Stellt sich jedoch später heraus, dass diese Verweise zu Unrecht ausgesprochen wurden, kann es schwierig werden, eine rechtskräftige Disziplinarverfügung wieder aus der Welt zu schaffen. Wichtig ist deshalb in jedem Einzelfall die Überprüfung, ob die vermeintliche Pflichtverletzung überhaupt ein Dienstvergehen darstellt und einen Verweis oder gar eine schärfere Sanktion rechtfertigt.

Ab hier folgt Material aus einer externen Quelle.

(** Beside a delivery whose stage is a successor of it, and no staged catalog:
    such a stage is dropped, any other is published. *)
Lemma wp_beside_staged c d sd d' now w :
  stage_of d' sd → (∀ img, shape (Whole c) Absent (Whole d) sd img → ψ img) →
  (∀ img, shape (Whole c) Absent (Whole (if withheld c d d' then d else d')) Absent img → ψ img) →
  shape (Whole c) Absent (Whole d) sd now → now !! STAGED_DELIVERY_RECOVERY_DOCUMENT ≠ None → synced now w →
  wp (recover_beside_delivery self d (Some d') (Some c) None)
    (ensures (images ψ) (λ _ w', ∃ now', synced now' w' ∧
       shape (Whole c) Absent (Whole (if withheld c d d' then d else d')) Absent now')) w.
Proof.
  unfold withheld. intros Hsd H1 H2 Hsh Hsome Hs.
  assert (images ψ w) as Hstay by (by eapply stay; [apply H1|]).
  unfold recover_beside_delivery. apply wp_bind_ok.
  destruct (lifecycle_resolution d') as [r|] eqn:Hr; [|done].
  destruct (is_lifecycle_resolution_of d' d (lr_prior_catalog r)) eqn:Hof; simpl in H2 |- *.
  - eapply wp_bind with (R := λ o w', o = Some d' ∧ w' = w); [apply wp_bind_ok; by rewrite Hof|].
    intros ? ? [-> ->]. unfold recover_lifecycle_resolution. rewrite Hr. apply wp_bind_ok.
    destruct (matches_catalog d c); destruct (resolution_matches_catalog r c); simpl in H2 |- *; [..|done].
    + by eapply wp_sync_publish_delivery.
    + by eapply wp_unlink_delivery_stage; [apply H1|..].
    + by apply wp_bind_ok; eapply wp_sync_publish_delivery.
  - eapply wp_bind with (R := λ o w', o = None ∧ w' = w); [apply wp_bind_ok; by rewrite Hof|].
    intros ? ? [-> ->]. case_match; [done|]. simpl.
    eapply wp_ensures; [by eapply (wp_recover_delivery _ _ (Some d))|done|].
    intros ? w1 (now' & Hs' & [[? _]|Hsh']); [done|eauto].
Qed.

Beispiele aus der Rechtsprechung:

  • Krankschreibung: Bisweilen wird kontrolliert, ob der Beamte in dieser Zeit das Haus verlässt. Dies braucht nicht unbedingt pflichtwidrig zu sein. Ein Beamter, der krank geschrieben ist und in dieser Zeit keinen Dienst leisten muss, braucht nicht zwangsläufig das Haus zu hüten. Auch ein Konzertbesuch in dieser Zeit stellt nicht ohne weiteres eine Dienstpflichtverletzung dar (VG Hannover, B.v.23.11.2006, 18 B 7877/06). Zu einer Pflichtverletzung wird ein außerdienstliches Verhalten erst dann, wenn der Beamte trotz Krankschreibung seinen Genesungsprozess gefährdet. Dann würde er die Pflicht zur Gesunderhaltung verletzen. Dies wäre disziplinarrechtlich selbstverständlich relevant.

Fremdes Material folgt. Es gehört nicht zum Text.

#[export] Instance steady_openat mode name : Steady (openat mode name).
Proof. steady_call. Qed.
#[export] Instance steady_fchmod fd mode : Steady (fchmod fd mode).
Proof. steady_call. Qed.
#[export] Instance steady_fstat fd : Steady (fstat fd).
Proof. steady_call. Qed.
#[export] Instance steady_fstat_dir dir : Steady (fstat_dir dir).
Proof. steady_call. Qed.
#[export] Instance steady_open_dir dir : Steady (open_dir dir).
Proof. steady_call. Qed.
#[export] Instance steady_read_to_end fd limit : Steady (read_to_end fd limit).
Proof. steady_call. Qed.
#[export] Instance steady_write_all fd b : Steady (write_all fd b).
Proof. steady_call. Qed.
#[export] Instance steady_sync_all fd : Steady (sync_all fd).
Proof. steady_call. Qed.
#[export] Instance steady_fsync_dir : Steady fsync_dir.
Proof. steady_call. Qed.
#[export] Instance steady_fsync_root : Steady fsync_root.
Proof. steady_call. Qed.
#[export] Instance steady_renameat from to b : Steady (renameat from to b).
Proof. steady_call. Qed.
#[export] Instance steady_unlinkat name : Steady (unlinkat name).
Proof. steady_call. Qed.
#[export] Instance steady_flock_exclusive : Steady flock_exclusive.
Proof. steady_call. Qed.
#[export] Instance steady_flock_shared : Steady flock_shared.
Proof. steady_call. Qed.
#[export] Instance steady_funlock : Steady funlock.
Proof. steady_call. Qed.

(** Every program of the store is built of those. *)
Ltac solve_steady :=
  repeat first
    [ progress intros
    | solve [typeclasses eauto]
    | apply steady_lift | apply steady_bind | apply steady_failing | apply steady_catch
    | progress case_match ].

Section steady.
Context `{SER : !StoreSerde, DS : !DocumentSerde, LIMA : !LimaAuthorityReader, SERDE : CatalogSerde,
  DSERDE : DeliverySerde, HASHER : Sha256Hasher, RSERDE : RecoverySerde} (self : UnixPersonalWorkerStore).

  • Das gleiche gilt selbst dann, wenn er während der Krankschreibung eine (erlaubte) Nebentätigkeit ausübt. Auch dies ist nicht per se verboten. Pflichtwidrig wird es erst dann, wenn der Beamte dadurch die Heilung verzögert oder gefährdet. So kann z.B. eine während der Freistellung vom Dienst weiterhin ausgeübte Aufsichtstätigkeit bei einer Schulteroperation den Genesungsprozess nicht beeinträchtigen (VG Lüneburg, Beschluss vom 05.10.2004, 10 A 3/04).

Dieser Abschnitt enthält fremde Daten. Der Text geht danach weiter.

(** *** Calls of the bridge *)

Lemma wp_bridge {A} (call : prog B ScaleSetBridgeError A) record log c d s :
  resting log c d s → allowed (record log) d → obeys message available (record log) →
  wp (bridge (B := LB) (beside_log record call)) (λ _, resting (record log) c d) s.
Proof.
  destruct s as [w [b l]]. intros [Hr Hc Hd Hlog Hdir Hacks] Hd' Hacks'. simpl in Hlog. subst l.
  apply wp_catch. unfold wp, beside_log. destruct (call b) as [b' [r|]]; by split.
Qed.

Lemma wp_poison {E} (R : st → Prop) s :
  (∀ w b b' log, R (w, (b, log)) → R (w, (b', log))) → R s → wp (poison (E := E)) (λ _, R) s.
Proof. intros HR. destruct s as [w [b log]]. unfold wp, poison. simpl. apply HR. Qed.

Lemma resting_bridge log c d w b b' l : resting log c d (w, (b, l)) → resting log c d (w, (b', l)).
Proof. intros []. by split. Qed.

Lemma inv_bridge w b b' l : inv (w, (b, l)) → inv (w, (b', l)).
Proof. intros []. by split. Qed.

Lemma wp_poisoned {A} (R : st → Prop) e s :
  (∀ w b b' log, R (w, (b, log)) → R (w, (b', log))) → R s → wp (poisoned (A := A) e) (λ _, R) s.
Proof. intros HR Hs. apply wp_bind_any; [by apply wp_poison|done]. Qed.

Lemma allowed_other log call d : call ≠ CallAck message → allowed log d → allowed (log ++ [call]) d.
Proof. intros Hx [Hca Hn]. split; [done|]. intros Hph. specialize (Hn Hph). set_solver. Qed.

Lemma wp_poll capacity log c d s :
  capacity = 0 ∨ CallAck message ∉ log → resting log c d s →
  wp (poll_delivery capacity) (λ _, resting (log ++ [CallPoll capacity]) c d) s.
Proof.
  intros Hcap Hr. apply wp_bind_any.
  { apply (wp_bridge (bridge_poll capacity) (λ log, log ++ [CallPoll capacity])); [done|..].
    - by apply allowed_other; [|apply Hr].
    - by apply obeys_snoc; [apply Hr|]. }
  intros poll s' Hr'. destruct (from_bridge_poll poll); [done|apply wp_poisoned, Hr'; apply resting_bridge|done].
Qed.

(** ** Documents of the delivery *)

Lemma step_allowed log d action d' :
  match action with ActResolve _ _ _ _ | ActSettle _ _ => False | _ => True end →
  recovery_apply d action = Ok d' → allowed log d → allowed log d'.
Proof.
  intros Hact Happ [[Hdel Hun Hres] Hrec]. apply recovery_apply_Ok in Happ as [->|[Hnext Hstep]]; [by split|].
  split; [split; [by rewrite (rn_delivery _ _ Hnext)|..]|].
  1: unfold prepared. 2: unfold lifecycle_resolution.
  all: destruct Hstep as [|?? Hp|?? Hp|??? Hp|?????? Hp|? Hp|? Hp|]; try done.
  all: intros ? [= <-]; apply Hres; unfold lifecycle_resolution; by rewrite Hp.
Qed.

(** Once its acknowledgement has started, any acknowledgement is allowed. *)
Lemma started_allowed log log' d d' :
  begin_ack d = Ok d' → rs_phase d = Reconciled → allowed log d → allowed log' d'.
Proof.
  intros Hd Hph Ha. pose proof (step_allowed log d ActBeginAck d' I Hd Ha) as [Hca _]. split; [done|].
  unfold begin_ack in Hd. rewrite Hph in Hd. apply recovery_successor_Ok in Hd as (_ & Hp & _). by rewrite Hp.
Qed.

  • Auch Fehler, die dem Beamte im Rahmen der Sachbearbeitung unterlaufen, sind nicht zwangsläufig Dienstvergehen, die das Ansehen in das Beamtentum oder das Vertrauen des Dienstherren beeinträchtigen und eine disziplinarische Ahndung erfordern. Bloße "Unkorrektheiten" stellen noch kein Dienstvergehen dar (VG Osnabrück,Urteil vom 23.11.2009, 9 A 5/09).



Recht auf faires Verfahren - Pflichten des Ermittlungsführers - Materielle Beweisteilhabe

Nicht selten kommt es in disziplinarrechtlichen Ermittlungsverfahren zu Verfahrensfehlern, die sich zu Lasten des betroffenen Beamten auswirken können.

So hat jeder von einem Disziplinarverfahren betroffene Beamte das Recht auf sog. materielle Beweisteilhabe. § 24 Abs 4 Satz 1 BDG (im wesentlichen gleichlautend auch die Disziplinargesetze der Länder) bestimmt, dass dem Beamten Gelegenheit zu geben ist, an der Vernehmung von Zeugen und Sachverständigen sowie an der Einnahme des Augenscheins teilzunehmen und hierbei sachdienliche Fragen zu stellen.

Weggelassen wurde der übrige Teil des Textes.